→ **Exercise aim**: Given the entries that follow, write out exactly the lines starting at the one containing "(* ===== verification/Less.v ===== *)" and ending at the one containing "(** ** The line index *)", both ends included, and only those.

BEGIN

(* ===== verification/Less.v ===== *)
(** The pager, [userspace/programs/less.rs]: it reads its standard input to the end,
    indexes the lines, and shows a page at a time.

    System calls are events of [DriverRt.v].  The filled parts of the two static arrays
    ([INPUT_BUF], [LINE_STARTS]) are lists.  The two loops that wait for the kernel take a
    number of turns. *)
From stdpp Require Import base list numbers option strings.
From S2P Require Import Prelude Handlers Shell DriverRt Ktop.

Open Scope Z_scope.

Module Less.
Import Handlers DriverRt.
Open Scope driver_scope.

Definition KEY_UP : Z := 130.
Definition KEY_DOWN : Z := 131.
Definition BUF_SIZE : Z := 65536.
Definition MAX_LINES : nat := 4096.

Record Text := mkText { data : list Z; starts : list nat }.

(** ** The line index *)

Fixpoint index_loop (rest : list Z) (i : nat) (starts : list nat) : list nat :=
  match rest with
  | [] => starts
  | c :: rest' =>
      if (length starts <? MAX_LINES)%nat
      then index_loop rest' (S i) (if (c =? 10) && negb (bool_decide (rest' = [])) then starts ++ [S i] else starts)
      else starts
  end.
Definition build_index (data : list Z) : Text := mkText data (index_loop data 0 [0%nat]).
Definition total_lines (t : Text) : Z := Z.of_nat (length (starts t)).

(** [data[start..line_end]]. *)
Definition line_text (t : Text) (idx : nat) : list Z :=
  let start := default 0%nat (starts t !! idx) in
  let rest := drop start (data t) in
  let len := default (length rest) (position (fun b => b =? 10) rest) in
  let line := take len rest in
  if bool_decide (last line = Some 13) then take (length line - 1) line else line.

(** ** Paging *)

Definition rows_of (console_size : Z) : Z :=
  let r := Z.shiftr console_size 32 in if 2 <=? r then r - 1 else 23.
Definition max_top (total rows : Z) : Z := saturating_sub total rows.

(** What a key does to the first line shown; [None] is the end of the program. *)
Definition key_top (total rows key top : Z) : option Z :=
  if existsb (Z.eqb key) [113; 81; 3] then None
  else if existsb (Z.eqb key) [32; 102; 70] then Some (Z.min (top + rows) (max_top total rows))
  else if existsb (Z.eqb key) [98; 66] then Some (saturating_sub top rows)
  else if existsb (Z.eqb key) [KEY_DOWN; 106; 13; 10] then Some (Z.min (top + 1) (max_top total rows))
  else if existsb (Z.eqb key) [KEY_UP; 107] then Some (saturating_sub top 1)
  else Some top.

END
BEGIN

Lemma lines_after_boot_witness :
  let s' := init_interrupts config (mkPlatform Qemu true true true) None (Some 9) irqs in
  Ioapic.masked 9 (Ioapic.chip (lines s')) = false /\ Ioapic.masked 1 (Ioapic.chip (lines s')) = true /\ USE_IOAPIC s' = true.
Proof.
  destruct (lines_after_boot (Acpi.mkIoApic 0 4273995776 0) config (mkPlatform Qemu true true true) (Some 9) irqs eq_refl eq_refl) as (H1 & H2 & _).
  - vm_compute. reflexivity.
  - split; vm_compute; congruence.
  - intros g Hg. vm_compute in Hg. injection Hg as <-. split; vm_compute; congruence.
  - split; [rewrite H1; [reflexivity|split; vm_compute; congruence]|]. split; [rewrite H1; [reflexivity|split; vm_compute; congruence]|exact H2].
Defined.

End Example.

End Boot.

END

→ **Exercise result**:
(* ===== verification/Less.v ===== *)
(** The pager, [userspace/programs/less.rs]: it reads its standard input to the end,
    indexes the lines, and shows a page at a time.

    System calls are events of [DriverRt.v].  The filled parts of the two static arrays
    ([INPUT_BUF], [LINE_STARTS]) are lists.  The two loops that wait for the kernel take a
    number of turns. *)
From stdpp Require Import base list numbers option strings.
From S2P Require Import Prelude Handlers Shell DriverRt Ktop.

Open Scope Z_scope.

Module Less.
Import Handlers DriverRt.
Open Scope driver_scope.

Definition KEY_UP : Z := 130.
Definition KEY_DOWN : Z := 131.
Definition BUF_SIZE : Z := 65536.
Definition MAX_LINES : nat := 4096.

Record Text := mkText { data : list Z; starts : list nat }.

(** ** The line index *)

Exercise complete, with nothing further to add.